1 – O alívio das correntes democráticas que se opõem ao autoritarismo, à xenofobia e ao racismo foi grande com a derrota da candidata da extrema-direita. Devem excluir-se destas aqueles setores, supostamente de esquerda, manifestamente indiferentes a uma eventual vitória de Marine Le Pen.
2 – Cerca de um terço dos votantes confiou em Le Pen. Uma posição clara e atempada da candidatura de J.-L. Mélenchon teria por certo limitado os danos. Não pode esquecer-se que dois terços dos seus ativistas, em referendo interno, defenderam o voto branco ou nulo. E que um número razoável dos seus eleitores apoiou agora a extrema-direita. Dir-se-á, pois, que em votos efetivos, a extrema-direita rondará os 20%, o que corresponde à votação na primeira volta das presidenciais.
3 – Ainda assim, o perigo é grande e não passou. Todavia, não é segura a previsão dos que declaram como inevitável o crescimento próximo futuro da Frente Nacional, ou do novo partido que dela agora vai sair. O seu crescimento deve-se mais ao descontentamento de setores, muitos deles dos mais explorados e desprotegidos da população francesa, que não será impossível recuperar para o campo democrático com políticas corretas.

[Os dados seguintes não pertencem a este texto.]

(** * tdlib: growable vectors, byte strings and string views

    A shallow embedding of [tdlib.h]: the growth macro [td__vec_alloc], the
    append macros built on it, the [TD_String_View] functions and
    [td_read_file_to_string], followed by the properties stated about them.

    Conventions of the embedding.
    - [size_t] is the 64-bit unsigned type of the supported 64-bit targets;
      a value is a [Z] in [0, 2^64) and every arithmetic result is reduced
      with [size_t].
    - A pointer is an address counted in elements of the pointed-to type
      ([NULL] is [0]); [p + i] is plain addition, as C leaves arithmetic that
      leaves the object undefined rather than wrapping.
    - Memory is a flat store of elements, with the allocator's table of block
      sizes and the answers the allocator is going to give.
    - A macro that may call [TD_PANIC] or loop forever returns an [outcome]. *)

From Stdlib Require Import ZArith List Lia Bool Ascii String.
Import ListNotations.
Local Open Scope Z_scope.

(** ** Machine integers and pointers *)

Definition SIZE_MOD : Z := 2 ^ 64.

(** Conversion to [size_t]: reduction modulo [2^64]. *)
Definition size_t (x : Z) : Z := x mod SIZE_MOD.

Definition is_size_t (x : Z) : Prop := 0 <= x < SIZE_MOD.

(** Conversion to [i32] (two's complement wrap-around). *)
Definition i32 (x : Z) : Z := (x + 2 ^ 31) mod 2 ^ 32 - 2 ^ 31.

Definition ptr : Type := Z.

Definition NULL : ptr := 0.

(** ** Outcomes of a macro that can abort or spin *)

Inductive outcome (S A : Type) : Type :=
| Done (a : A)
| Panic (msg : string) (s : S)
| Diverge.

Arguments Done {S A} a.
Arguments Panic {S A} msg s.
Arguments Diverge {S A}.

Definition bind {S A B : Type} (m : outcome S A) (k : A -> outcome S B)
  : outcome S B :=
  match m with
  | Done a => k a
  | Panic msg s => Panic msg s
  | Diverge => Diverge
  end.

(** ** The vector structure

    [struct vec_T { T *data; size_t size, alloc; }]. *)

Record td_vec : Type := mkVec { data : ptr; size : Z; alloc : Z }.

4 – Emmanuel Macron está numa encruzilhada. Procurar meter interesses contraditórios no mesmo saco não augura nada de bom. A sua origem neoliberal faz antever posições que a esquerda terá de combater. Mas como em política tudo é complexo, se cumprir algumas das promessas veremos uma França com maior protagonismo internacional que o do desgraçado Hollande. Macron pode favorecer uma alteração da atual política da UE, retirando protagonismo à facção do ministro alemão Schäuble e abrindo algum espaço aos países do sul. Ou não, é claro: ainda é cedo para saber.
5 – O velho gaullismo morreu, sem que alguém tivesse feito o favor de o avisar previamente que já há muito estava moribundo, pois vivia na ficção de que o governo desastroso de Hollande e do PSF o recolocaria automaticamente no poder. Macron irá ocupar agora o espaço do centro-direita, favorecido também por uma renovação da imagem e da linguagem republicanas. Como já se pôde ver, aliás, no discurso público pronunciado na noite da sua eleição.
6 – A esquerda encontra-se também numa encruzilhada. O PS francês parece ter entrado numa espiral de autodestruição, em primeiro lugar da responsabilidade de Hollande e de Valls, que Hamon provavelmente não saberá ou poderá parar num curto prazo. A France Insoumise, de Mélenchon, é ainda uma amálgama de correntes com posições por vezes contraditórias. Nomeadamente em relação a escolhas sobre a Europa e o euro, onde se aproxima da extrema-direita. Alguns ímpetos sectários que demonstra também não são animadores.
7 – Daqui por cinco semanas, as eleições legislativas abrirão inevitavelmente uma Caixa de Pandora. É escasso o tempo para grandes clarificações, são muitas as dúvidas e longo o caminho a percorrer. «Vive la République!»